▶ [What needs to be done] For the entries that follow, restate word for word the line containing "(* ===== verification/Endpoints.v ===== *)", the line containing "([service/backend_delegate.cpp], [common/socket.cpp]).", and every line that lies between them.

[Dataset entries]

*** Begin section ***

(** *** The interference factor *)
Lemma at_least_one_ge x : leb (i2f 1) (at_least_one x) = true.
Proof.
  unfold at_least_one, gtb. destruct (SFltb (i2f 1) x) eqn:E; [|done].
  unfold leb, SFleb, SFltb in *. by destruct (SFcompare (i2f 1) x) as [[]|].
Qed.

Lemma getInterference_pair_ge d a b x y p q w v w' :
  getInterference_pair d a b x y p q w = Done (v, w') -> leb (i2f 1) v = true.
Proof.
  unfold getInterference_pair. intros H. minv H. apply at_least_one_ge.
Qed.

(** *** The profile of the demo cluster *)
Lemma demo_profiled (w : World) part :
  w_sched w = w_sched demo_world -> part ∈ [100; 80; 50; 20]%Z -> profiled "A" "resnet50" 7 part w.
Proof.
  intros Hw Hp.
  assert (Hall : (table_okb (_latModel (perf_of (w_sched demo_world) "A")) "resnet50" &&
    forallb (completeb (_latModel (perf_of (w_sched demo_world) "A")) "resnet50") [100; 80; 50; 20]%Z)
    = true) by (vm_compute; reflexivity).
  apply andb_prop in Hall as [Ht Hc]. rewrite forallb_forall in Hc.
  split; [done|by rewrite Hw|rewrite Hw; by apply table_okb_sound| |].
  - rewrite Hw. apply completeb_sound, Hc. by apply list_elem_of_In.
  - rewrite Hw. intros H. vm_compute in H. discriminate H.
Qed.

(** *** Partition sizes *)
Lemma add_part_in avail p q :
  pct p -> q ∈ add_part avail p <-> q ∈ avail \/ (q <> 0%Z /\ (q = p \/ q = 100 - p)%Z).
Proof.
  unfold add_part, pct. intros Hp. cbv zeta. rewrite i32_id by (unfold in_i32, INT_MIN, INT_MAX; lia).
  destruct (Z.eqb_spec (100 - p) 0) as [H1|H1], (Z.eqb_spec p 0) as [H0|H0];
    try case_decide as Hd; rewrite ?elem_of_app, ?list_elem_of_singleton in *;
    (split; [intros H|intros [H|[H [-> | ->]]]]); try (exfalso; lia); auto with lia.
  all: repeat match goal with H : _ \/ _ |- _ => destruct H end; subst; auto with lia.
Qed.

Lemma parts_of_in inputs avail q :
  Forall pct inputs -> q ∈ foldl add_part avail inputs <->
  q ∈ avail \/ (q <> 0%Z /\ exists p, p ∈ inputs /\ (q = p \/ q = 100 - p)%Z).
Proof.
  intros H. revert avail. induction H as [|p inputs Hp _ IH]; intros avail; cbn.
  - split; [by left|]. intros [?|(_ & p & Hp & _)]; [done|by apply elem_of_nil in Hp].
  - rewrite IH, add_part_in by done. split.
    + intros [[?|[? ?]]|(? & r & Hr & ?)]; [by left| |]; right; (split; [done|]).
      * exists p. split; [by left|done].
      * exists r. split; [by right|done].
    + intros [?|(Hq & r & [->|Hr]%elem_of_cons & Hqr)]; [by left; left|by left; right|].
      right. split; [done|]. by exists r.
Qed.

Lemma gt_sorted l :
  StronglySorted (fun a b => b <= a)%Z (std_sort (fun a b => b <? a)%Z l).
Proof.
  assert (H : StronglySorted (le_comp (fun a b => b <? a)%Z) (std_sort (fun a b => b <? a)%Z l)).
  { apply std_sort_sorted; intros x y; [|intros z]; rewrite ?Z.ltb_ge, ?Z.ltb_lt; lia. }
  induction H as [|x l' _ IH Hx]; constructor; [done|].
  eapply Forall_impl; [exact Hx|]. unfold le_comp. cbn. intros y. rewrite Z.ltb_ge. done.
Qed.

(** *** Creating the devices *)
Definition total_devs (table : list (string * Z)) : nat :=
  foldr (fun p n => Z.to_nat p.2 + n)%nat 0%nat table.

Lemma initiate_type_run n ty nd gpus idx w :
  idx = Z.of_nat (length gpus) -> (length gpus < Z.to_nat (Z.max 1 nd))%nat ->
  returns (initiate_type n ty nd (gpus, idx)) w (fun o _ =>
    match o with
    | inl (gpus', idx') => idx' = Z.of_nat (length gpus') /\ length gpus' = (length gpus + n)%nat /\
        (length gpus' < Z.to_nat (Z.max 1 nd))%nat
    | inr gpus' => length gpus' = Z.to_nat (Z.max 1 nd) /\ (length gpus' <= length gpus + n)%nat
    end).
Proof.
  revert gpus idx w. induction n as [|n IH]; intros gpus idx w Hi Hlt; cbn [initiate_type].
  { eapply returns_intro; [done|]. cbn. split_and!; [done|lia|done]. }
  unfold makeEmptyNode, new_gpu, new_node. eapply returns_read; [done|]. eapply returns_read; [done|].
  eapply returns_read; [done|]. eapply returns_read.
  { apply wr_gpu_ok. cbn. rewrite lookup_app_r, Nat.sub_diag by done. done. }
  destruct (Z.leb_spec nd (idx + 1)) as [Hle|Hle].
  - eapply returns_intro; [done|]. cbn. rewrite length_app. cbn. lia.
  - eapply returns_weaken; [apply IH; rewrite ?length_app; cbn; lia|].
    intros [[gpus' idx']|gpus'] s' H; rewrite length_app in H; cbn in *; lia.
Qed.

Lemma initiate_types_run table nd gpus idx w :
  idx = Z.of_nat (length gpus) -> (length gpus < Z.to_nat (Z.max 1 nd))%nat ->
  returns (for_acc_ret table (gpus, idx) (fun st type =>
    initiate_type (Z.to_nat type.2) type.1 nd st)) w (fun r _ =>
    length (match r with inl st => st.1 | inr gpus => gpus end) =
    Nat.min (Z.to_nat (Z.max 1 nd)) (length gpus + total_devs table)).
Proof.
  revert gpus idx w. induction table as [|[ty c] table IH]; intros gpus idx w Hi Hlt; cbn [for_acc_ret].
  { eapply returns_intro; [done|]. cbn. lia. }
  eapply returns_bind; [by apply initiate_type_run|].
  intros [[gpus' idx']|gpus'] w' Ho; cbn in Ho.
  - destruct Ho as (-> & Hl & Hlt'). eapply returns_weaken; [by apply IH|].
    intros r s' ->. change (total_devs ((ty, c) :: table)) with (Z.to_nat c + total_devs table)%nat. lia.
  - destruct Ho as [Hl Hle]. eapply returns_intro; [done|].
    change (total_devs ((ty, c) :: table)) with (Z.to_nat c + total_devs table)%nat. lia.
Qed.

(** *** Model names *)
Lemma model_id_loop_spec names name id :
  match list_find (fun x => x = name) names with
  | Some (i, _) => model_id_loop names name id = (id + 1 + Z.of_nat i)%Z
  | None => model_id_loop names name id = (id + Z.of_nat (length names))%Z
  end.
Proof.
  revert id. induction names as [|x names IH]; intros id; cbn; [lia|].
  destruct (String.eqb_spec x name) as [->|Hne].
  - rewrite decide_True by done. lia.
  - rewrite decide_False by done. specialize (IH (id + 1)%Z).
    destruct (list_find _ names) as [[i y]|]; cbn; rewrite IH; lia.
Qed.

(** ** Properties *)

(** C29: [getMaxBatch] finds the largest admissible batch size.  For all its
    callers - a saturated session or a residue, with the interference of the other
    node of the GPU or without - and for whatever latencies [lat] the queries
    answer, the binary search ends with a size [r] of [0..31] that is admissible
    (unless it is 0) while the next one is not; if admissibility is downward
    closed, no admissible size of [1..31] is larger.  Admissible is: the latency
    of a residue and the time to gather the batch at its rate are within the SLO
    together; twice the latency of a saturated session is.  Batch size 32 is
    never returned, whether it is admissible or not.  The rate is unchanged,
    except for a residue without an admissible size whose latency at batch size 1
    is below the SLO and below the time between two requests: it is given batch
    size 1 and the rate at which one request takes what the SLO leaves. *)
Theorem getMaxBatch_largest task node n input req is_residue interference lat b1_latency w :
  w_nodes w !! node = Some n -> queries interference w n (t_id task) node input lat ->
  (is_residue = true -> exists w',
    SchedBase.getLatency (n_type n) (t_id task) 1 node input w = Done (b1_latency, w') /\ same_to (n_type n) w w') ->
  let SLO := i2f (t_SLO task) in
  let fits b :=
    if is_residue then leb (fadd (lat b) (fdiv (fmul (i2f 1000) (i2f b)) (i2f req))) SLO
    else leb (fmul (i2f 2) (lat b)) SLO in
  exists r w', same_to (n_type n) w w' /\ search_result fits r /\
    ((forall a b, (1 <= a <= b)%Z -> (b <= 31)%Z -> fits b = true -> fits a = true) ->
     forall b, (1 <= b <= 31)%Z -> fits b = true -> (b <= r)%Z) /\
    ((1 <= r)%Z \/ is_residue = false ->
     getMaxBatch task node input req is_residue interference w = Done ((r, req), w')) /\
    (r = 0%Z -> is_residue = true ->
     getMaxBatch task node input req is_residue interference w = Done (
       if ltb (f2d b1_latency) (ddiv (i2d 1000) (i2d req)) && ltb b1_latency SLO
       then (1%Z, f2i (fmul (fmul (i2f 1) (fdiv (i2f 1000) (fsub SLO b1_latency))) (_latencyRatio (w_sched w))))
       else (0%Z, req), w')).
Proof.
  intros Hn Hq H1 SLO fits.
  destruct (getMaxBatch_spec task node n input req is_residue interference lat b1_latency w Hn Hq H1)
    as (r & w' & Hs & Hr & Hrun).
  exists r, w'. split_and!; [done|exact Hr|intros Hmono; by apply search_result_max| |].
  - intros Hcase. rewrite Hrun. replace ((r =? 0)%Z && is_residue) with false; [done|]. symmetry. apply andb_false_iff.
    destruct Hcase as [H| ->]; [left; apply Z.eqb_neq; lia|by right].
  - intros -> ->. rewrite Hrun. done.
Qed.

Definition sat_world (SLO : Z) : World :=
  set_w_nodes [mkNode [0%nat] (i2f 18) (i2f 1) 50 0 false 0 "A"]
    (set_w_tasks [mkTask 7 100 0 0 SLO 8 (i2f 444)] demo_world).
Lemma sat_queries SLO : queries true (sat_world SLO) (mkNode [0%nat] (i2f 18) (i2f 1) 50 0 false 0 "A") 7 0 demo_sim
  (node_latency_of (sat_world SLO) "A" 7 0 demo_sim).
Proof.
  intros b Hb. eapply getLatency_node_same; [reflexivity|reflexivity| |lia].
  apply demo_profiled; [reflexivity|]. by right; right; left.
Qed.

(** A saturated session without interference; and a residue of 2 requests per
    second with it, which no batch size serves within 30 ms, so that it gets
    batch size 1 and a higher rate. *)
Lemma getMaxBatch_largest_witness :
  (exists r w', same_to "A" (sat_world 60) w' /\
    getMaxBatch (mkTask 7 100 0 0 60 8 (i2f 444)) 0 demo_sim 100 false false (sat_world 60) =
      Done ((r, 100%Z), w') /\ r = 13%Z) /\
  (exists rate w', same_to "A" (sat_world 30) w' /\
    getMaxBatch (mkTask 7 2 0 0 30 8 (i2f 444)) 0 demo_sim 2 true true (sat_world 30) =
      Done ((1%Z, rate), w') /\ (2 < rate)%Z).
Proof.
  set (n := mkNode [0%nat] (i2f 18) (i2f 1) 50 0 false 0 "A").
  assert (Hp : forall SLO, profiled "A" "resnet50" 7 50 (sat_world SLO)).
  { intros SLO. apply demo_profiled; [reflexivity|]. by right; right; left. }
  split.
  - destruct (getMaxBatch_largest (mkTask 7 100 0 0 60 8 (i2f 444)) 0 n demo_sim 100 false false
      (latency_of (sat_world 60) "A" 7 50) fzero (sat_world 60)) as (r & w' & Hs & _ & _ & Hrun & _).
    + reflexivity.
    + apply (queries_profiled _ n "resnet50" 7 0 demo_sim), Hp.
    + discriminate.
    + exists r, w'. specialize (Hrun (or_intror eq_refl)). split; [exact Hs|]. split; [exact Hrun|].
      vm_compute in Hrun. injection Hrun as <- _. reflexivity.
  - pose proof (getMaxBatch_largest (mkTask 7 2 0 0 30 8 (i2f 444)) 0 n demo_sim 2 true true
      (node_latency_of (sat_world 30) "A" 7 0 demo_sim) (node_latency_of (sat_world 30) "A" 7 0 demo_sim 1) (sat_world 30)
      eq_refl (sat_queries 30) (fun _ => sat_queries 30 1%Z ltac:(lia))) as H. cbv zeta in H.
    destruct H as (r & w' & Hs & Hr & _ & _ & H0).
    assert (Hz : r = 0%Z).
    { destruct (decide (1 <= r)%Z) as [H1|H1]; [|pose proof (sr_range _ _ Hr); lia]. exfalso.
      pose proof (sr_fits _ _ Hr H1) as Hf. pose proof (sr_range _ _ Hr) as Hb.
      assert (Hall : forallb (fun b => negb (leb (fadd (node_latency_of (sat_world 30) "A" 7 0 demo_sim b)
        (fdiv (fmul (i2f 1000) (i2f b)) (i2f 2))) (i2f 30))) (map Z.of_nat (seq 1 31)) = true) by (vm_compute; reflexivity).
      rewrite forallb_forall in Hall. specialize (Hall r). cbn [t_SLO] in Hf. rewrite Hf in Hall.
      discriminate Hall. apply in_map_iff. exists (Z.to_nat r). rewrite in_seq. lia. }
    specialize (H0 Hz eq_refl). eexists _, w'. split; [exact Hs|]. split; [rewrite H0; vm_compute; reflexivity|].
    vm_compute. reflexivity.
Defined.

*** End section ***
*** Begin section ***

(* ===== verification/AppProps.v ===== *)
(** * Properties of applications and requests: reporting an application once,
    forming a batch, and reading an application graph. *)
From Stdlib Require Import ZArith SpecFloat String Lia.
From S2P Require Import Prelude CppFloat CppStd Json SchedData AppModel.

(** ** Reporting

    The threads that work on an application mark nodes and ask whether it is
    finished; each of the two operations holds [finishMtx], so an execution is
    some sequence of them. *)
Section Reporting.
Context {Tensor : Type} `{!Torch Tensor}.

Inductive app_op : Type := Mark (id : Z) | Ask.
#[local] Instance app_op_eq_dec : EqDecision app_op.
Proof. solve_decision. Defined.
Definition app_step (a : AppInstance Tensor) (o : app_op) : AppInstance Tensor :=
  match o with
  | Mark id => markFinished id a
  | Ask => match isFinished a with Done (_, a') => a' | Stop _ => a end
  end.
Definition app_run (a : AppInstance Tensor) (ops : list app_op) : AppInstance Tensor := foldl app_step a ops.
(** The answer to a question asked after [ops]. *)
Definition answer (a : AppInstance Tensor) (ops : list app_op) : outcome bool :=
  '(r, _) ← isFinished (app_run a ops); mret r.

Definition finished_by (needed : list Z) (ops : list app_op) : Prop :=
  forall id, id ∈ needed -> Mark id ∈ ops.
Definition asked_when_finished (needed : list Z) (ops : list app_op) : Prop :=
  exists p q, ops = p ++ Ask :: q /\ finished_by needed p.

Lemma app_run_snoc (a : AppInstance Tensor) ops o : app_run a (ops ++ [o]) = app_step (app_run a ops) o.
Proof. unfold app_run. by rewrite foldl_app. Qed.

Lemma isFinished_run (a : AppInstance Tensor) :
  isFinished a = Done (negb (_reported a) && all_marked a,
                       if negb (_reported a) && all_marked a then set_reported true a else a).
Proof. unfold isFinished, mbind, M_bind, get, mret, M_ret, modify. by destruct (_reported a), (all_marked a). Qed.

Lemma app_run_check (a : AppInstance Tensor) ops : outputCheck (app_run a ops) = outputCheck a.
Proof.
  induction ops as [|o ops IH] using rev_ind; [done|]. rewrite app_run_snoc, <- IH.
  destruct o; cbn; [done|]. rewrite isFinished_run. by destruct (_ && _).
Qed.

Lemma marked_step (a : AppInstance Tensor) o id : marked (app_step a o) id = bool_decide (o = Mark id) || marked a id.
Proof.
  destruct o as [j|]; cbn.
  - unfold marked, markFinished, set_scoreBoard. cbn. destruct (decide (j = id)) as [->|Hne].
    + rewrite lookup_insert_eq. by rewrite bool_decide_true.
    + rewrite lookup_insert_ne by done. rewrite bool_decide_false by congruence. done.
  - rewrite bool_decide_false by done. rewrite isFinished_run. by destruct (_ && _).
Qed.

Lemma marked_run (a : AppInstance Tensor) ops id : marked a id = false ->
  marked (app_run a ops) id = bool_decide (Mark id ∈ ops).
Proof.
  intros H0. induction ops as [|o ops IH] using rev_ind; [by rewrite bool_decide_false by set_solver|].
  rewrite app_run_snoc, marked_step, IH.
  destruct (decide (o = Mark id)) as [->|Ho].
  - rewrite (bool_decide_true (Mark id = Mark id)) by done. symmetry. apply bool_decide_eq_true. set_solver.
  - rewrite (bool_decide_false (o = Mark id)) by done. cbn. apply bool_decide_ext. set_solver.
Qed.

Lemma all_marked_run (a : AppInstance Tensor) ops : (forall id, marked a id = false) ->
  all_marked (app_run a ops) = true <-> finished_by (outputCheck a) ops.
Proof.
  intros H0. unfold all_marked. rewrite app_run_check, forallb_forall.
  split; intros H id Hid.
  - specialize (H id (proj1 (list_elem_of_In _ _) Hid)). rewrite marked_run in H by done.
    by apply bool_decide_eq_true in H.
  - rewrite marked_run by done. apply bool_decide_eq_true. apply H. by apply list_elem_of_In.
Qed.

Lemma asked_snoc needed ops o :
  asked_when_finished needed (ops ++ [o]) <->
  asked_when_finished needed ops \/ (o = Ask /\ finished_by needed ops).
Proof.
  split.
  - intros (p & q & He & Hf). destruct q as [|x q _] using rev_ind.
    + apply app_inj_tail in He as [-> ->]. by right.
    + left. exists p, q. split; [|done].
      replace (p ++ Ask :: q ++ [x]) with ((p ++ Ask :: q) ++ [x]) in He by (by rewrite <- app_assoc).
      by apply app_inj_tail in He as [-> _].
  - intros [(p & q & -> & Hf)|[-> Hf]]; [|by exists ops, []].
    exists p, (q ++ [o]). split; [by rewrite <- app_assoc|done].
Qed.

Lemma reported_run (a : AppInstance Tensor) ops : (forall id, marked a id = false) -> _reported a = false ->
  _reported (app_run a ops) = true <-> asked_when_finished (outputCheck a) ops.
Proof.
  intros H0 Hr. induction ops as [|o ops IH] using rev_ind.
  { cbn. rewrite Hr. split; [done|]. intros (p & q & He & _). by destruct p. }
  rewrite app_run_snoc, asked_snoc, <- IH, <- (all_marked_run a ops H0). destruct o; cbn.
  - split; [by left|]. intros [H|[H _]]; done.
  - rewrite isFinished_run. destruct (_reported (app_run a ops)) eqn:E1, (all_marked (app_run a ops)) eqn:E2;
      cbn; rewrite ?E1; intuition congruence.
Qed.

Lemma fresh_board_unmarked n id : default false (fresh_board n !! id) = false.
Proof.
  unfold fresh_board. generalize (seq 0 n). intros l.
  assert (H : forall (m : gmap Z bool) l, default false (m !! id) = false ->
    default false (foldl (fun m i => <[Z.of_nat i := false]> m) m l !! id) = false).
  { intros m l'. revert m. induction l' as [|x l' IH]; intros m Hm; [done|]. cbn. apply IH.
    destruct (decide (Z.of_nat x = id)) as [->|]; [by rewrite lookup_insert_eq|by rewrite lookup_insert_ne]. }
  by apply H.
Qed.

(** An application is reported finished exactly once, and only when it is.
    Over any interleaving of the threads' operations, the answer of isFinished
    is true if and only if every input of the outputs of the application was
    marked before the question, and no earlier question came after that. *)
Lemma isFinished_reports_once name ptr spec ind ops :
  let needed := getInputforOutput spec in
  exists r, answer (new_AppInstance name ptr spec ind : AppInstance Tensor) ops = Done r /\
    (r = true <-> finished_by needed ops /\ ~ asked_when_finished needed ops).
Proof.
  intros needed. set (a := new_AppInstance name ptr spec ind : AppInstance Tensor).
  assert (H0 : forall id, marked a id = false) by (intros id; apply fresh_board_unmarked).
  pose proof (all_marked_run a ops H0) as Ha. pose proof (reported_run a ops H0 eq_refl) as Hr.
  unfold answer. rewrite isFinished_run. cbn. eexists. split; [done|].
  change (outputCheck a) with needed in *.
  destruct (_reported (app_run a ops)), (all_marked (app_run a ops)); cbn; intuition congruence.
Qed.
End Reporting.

*** End section ***
*** Begin section ***

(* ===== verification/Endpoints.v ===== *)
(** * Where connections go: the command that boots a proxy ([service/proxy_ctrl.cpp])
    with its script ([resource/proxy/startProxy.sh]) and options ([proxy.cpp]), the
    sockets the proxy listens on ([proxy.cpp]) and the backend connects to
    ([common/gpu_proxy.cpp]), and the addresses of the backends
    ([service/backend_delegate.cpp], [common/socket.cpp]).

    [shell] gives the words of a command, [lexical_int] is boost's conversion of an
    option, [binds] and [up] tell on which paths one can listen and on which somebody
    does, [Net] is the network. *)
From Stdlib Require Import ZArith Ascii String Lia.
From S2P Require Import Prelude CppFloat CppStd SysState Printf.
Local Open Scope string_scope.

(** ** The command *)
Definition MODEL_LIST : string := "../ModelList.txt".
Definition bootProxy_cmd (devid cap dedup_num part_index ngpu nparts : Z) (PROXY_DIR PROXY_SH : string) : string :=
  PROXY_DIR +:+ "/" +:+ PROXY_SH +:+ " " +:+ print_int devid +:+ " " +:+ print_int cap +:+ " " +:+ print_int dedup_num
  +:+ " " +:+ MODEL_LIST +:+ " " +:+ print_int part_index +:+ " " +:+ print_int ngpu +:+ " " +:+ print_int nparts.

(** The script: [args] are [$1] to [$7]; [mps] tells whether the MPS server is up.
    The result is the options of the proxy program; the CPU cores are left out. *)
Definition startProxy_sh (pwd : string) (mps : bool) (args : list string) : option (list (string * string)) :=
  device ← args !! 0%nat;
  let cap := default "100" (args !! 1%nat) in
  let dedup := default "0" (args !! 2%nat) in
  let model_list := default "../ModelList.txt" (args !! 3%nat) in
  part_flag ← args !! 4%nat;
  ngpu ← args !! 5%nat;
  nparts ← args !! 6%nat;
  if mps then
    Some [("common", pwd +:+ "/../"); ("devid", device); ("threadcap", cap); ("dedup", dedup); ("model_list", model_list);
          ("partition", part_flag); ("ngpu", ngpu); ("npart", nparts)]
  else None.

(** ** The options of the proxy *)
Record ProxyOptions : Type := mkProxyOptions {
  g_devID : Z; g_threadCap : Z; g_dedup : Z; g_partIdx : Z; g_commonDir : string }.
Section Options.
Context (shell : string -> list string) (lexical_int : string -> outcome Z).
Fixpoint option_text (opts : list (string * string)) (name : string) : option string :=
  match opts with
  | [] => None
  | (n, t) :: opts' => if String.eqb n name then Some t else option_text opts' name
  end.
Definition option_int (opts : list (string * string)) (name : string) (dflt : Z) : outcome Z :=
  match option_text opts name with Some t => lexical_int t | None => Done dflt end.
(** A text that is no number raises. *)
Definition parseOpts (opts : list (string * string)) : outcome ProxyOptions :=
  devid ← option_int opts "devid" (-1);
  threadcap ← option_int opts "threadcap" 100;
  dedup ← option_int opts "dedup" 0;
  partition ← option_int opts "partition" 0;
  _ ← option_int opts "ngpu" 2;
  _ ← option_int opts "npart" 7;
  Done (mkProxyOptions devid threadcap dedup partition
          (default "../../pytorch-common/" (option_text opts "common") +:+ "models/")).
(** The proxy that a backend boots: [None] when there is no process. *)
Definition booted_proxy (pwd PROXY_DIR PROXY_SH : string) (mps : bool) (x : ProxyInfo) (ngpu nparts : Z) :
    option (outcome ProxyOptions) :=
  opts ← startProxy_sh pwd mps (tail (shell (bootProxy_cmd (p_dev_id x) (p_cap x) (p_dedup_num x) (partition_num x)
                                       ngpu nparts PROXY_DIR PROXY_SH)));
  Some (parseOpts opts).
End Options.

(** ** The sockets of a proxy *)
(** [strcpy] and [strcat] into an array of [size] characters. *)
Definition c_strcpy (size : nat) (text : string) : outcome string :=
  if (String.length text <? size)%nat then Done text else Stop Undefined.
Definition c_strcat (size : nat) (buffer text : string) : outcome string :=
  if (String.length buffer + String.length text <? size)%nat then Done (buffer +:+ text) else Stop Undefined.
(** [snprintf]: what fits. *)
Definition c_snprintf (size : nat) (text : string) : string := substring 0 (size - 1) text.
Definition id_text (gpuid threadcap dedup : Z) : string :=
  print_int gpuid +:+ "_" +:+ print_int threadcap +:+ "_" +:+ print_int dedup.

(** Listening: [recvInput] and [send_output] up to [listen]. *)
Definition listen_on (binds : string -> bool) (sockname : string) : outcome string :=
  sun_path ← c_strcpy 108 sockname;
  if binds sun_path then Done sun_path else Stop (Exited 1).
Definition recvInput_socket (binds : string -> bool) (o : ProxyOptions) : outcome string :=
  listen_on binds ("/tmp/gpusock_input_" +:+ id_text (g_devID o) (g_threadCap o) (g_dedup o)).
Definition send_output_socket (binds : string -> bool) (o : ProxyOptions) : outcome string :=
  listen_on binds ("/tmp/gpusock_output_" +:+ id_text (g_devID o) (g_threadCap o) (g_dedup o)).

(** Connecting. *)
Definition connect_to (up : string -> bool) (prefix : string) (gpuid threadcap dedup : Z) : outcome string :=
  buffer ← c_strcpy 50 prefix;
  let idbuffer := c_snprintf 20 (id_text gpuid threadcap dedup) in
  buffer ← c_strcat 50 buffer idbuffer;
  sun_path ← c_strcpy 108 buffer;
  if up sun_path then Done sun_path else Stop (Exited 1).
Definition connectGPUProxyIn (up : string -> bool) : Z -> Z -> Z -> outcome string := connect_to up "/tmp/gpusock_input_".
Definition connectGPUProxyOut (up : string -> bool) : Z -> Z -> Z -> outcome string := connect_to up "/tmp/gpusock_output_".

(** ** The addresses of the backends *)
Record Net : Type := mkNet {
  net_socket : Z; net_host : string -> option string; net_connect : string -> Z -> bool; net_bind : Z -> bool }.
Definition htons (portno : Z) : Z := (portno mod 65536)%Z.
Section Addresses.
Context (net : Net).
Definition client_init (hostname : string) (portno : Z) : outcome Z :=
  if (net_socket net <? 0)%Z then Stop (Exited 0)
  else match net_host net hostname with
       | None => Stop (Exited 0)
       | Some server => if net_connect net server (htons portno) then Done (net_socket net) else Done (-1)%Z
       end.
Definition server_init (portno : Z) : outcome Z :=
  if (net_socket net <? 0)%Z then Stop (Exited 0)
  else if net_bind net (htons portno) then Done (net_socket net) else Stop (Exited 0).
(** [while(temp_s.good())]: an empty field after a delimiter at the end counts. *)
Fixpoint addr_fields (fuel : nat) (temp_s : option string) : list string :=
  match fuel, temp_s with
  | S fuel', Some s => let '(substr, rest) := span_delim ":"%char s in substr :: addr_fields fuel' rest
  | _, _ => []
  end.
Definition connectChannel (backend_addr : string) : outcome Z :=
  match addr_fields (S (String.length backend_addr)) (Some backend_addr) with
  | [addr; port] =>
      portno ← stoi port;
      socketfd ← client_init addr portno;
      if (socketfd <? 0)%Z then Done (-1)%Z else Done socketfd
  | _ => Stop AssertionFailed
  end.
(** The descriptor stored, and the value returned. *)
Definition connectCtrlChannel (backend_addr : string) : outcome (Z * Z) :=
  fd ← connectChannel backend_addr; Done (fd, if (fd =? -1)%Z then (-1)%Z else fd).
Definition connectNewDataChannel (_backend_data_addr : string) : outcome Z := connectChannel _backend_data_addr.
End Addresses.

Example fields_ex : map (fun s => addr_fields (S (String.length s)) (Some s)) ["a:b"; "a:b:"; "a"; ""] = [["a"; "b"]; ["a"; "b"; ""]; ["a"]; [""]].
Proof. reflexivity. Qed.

*** End section ***

▶ [Answer to this problem]
(* ===== verification/Endpoints.v ===== *)
(** * Where connections go: the command that boots a proxy ([service/proxy_ctrl.cpp])
    with its script ([resource/proxy/startProxy.sh]) and options ([proxy.cpp]), the
    sockets the proxy listens on ([proxy.cpp]) and the backend connects to
    ([common/gpu_proxy.cpp]), and the addresses of the backends
    ([service/backend_delegate.cpp], [common/socket.cpp]).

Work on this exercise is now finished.